Photo: Annelie Coleman
“After enduring its third consecutive extreme agricultural drought in 2023 to 2024, the country has seen crop production plummet, and over 10% of the population [is] now facing food and nutrition insecurity,” according to the report.
READ ‘Dexters carry us through the drought’
The report, titled ‘Drought Hotspots Around the World 2023–2025’, highlighted how droughts compounded poverty, hunger, energy insecurity, and ecosystem collapse. It also showed how Botswana’s coping mechanisms had been strained by the extended drought in Southern Africa, leaving the country with severe soil moisture deficits and vegetative stress.
A year ago, Elias Magosi, executive secretary of the Southern African Development Community, told the media that around one in six people across the region (about 17% of the total population of 68 million) were food insecure.
According to the UNCCD Executive Secretary Ibrahim Thiaw: “Drought is a silent killer. It creeps in, drains resources, and devastates lives in slow motion. Its scars run deep. Drought is no longer a distant threat. It is here, escalating, and demands urgent global cooperation. When energy, food, and water all go at once, societies start to unravel. That’s the new normal we need to be ready for.”
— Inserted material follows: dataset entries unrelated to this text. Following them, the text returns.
Lemma runqueue_grow m A B R s rest sl zb rq n (Q : () → TH H K → Prop) (E : Z → TH H K → Prop) :
  mem_inv m A B R s rest sl zb rq → running (cpu_of s.1) → size R.2 < 2 ^ 28 → n < 2 ^ 28 →
  (∀ m' h' q', cpu_of h' = cpu_of s.1 →
     mem_inv m' A B (R.1, q') (h', set_runqueue (Some (R.1, q')) s.2) rest sl zb rq →
     Z.max (size R.2) n ≤ size q' ≤ Z.max (size R.2) (2 * n) →
     Q tt (h', set_runqueue (Some (R.1, q')) s.2)) →
  (∀ h', cpu_of h' = cpu_of s.1 → mem_inv m A B R (h', s.2) rest sl zb rq → E ENOMEM (h', s.2)) →
  wp safe_oom (on_runqueue (q_preallocate n)) s Q E.
Proof.
  intros Hm Hrun Hmax Hn HQ HE. pose proof Hm as [Hh _ _ HR _ _ Hr _]. destruct R as [p a].
  apply (on_runqueue_ok _ _ _ p a); [done|].
  eapply wp_mono; [apply (q_preallocate_spec (HL := at_cpu (cpu_of s.1)) s.1 m a rq);
    [split; [by apply heap_any_owns|done]|done..]| |].
  - intros [] [h' a'] (m' & [Ho Hc] & Hr' & Hf & ? & ? & ?). cbn [fst snd] in *.
    apply (HQ m'); [done| |lia..].
    apply (mem_inv_swap_runqueue m m' A B (p, a) s rest sl zb rq rq); [done|by apply heap_owns_any|done|done].
  - intros e [h' a'] (-> & -> & [Ho Hc]). cbn [fst snd].
    rewrite (set_runqueue_same s.2 (p, a)) by done. apply HE; [done|].
    eapply mem_inv_same; [done|by apply heap_owns_any].
Qed.

(** ** Thread structures *)

Lemma get_thread_ok F s t x (Q : thread K → TH H K → Prop) E :
  threads s.2 !! t = Some x → Q x s → wp F (get_thread t) s Q E.
Proof. intros Ht HQ. unfold get_thread. by wp_the x by done. Qed.

Lemma upd_thread_ok F s t x f (Q : () → TH H K → Prop) E :
  threads s.2 !! t = Some x →
  Q tt (s.1, set_threads (<[t := f x]> (threads s.2)) s.2) →
  wp F (upd_thread t f) s Q E.
Proof.
  intros Ht HQ. unfold upd_thread. wp_steps. apply (get_thread_ok _ _ _ x); [done|].
  unfold put_thread, upd_sys. by wp_steps.
Qed.

Lemma assert_spl_ok F s (Q : () → TH H K → Prop) E :
  0 < curspl (cpu_of s.1) → Q tt s → wp F assert_spl s Q E.
Proof. intros Hs HQ. unfold assert_spl, get_curspl. by wp_assert by (apply Z.ltb_lt; exact Hs). Qed.

Lemma get_curthread_ok F s (Q : Z → TH H K → Prop) E :
  Q (curthread (cpu_of s.1)) s → wp F get_curthread s Q E.
Proof. intros HQ. unfold get_curthread. by wp_steps. Qed.

(** The structures are live blocks. *)
Lemma thread_live m A B R s rest sl zb rq t x :
  mem_inv m A B R s rest sl zb rq → threads s.2 !! t = Some x → is_Some (m !! t) ∧ t ≠ 0.
Proof.
  intros [Hh _ _ _ _ _ _ Ho] Ht.
  assert (is_Some (m !! t)) as [sz Hsz].
  { apply (owned_elem _ _ _ _ Ho). unfold sys_blocks. rewrite !elem_of_app, !elem_of_cons.
    do 2 right. do 4 right. by eapply thread_blocks_elem. }
  split; [by eexists|]. intros ->. pose proof (heap_any_null _ _ Hh). congruence.
Qed.

Lemma blk_0 : blk 0 = [].
Proof. done. Qed.

Lemma thread_create_ok m A B R s rest sl zb rq name junk (Q : Z → TH H K → Prop) E :
  mem_inv m A B R s rest sl zb rq → running (cpu_of s.1) →
  Z.of_nat (String.length name) < 2 ^ 31 - 1 →
  (∀ h', cpu_of h' = cpu_of s.1 → mem_inv m A B R (h', s.2) rest sl zb rq → Q 0 (h', s.2)) →
  (∀ t nm m' h', t ≠ 0 → threads s.2 !! t = None → cpu_of h' = cpu_of s.1 →
     let s' := (h', set_threads (<[t := MkThread None junk junk junk (nm, name) 0 0 [] 0 0 junk]>
                                   (threads s.2)) s.2) in
     mem_inv m' A B R s' rest sl zb rq → Q t s') →
  wp safe_oom (thread_create name junk) s Q E.
Proof.
  intros Hm Hrun Hlen HQ0 HQ. pose proof Hm as [Hh _ _ _ _ _ _ Ho]. unfold thread_create. wp_steps.
  apply (th_kmalloc_ok _ m); [done..| |].
  { intros h' Hc Hh'. simpl (0 =? 0). cbv iota. wp_steps. apply HQ0; [done|]. by eapply mem_inv_same. }
  intros t h1 Hc1 Ht0 Hmt Hh1. destruct (Z.eqb_spec t 0); [done|]. cbn [fst snd].
  assert (threads s.2 !! t = None) as Hnew.
  { destruct (threads s.2 !! t) eqn:Hx; [|done].
    destruct (thread_live _ _ _ _ _ _ _ _ _ _ _ Hm Hx) as [[? ?] _]. congruence. }
  assert (running (cpu_of h1)) as Hrun1 by (by rewrite Hc1).
  wp_steps. apply (kstrdup_ok _ (<[t := sizeof_thread]> m)); [done..| |]; cbn [fst snd].
  - intros h2 Hc2 Hh2. simpl (0 =? 0). cbv iota. wp_steps.
    apply (th_kfree_ok _ _ (<[t := sizeof_thread]> m)); [done|cbn [fst]; by rewrite Hc2| |].
    { rewrite lookup_insert_eq. by eexists. }
    intros h3 Hc3 Hh3. wp_steps. cbn [fst snd] in *. rewrite delete_insert_id in Hh3 by done.
    apply HQ0; [congruence|]. by eapply mem_inv_same.
  - intros nm h2 Hc2 Hn0 Hmn Hh2. destruct (Z.eqb_spec nm 0); [done|].
    unfold put_thread, upd_sys. wp_steps. cbn [fst snd].
    eapply HQ; [done|done|congruence|]. eapply mem_inv_heap; [done|done|].
    rewrite (sys_blocks_front _ _ _ (threads s.2) _ [nm; t]).
    + apply owned_alloc; [|done]. by apply owned_alloc.
    + rewrite thread_blocks_insert, (delete_id (threads s.2)) by done.
      unfold tblk. cbn [t_name t_stack fst]. rewrite blk_0. solve_Permutation.
Qed.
The report identified Somalia, Ethiopia, Zimbabwe, Zambia, Malawi, Botswana, and Namibia as the most serious drought hotspots in Africa. Over 90 million people across Eastern and Southern Africa faced acute hunger, with some areas experiencing the worst droughts on record.
READ Drought, through the eyes of farmers
In Ethiopia, Zimbabwe, Zambia, and Malawi, maize and wheat crops had failed repeatedly. In Zimbabwe alone, the 2024 maize crop was down 70% year-on-year, maize prices had doubled, and 9 000 cattle had died of thirst and starvation, the report stated.
It added that Zambia suffered one of the world’s worst energy crises when, in April 2024, the Zambezi River dropped to 20% of its long-term average.
Located on the river, the Kariba Dam, the country’s largest hydroelectric plant, fell to 7% generation capacity, causing power outages of up to 21 hours a day, forcing hospitals, bakeries, and factories to close. This crisis was exacerbated by the lingering effects of the El Niño-driven drought that affected Southern Africa.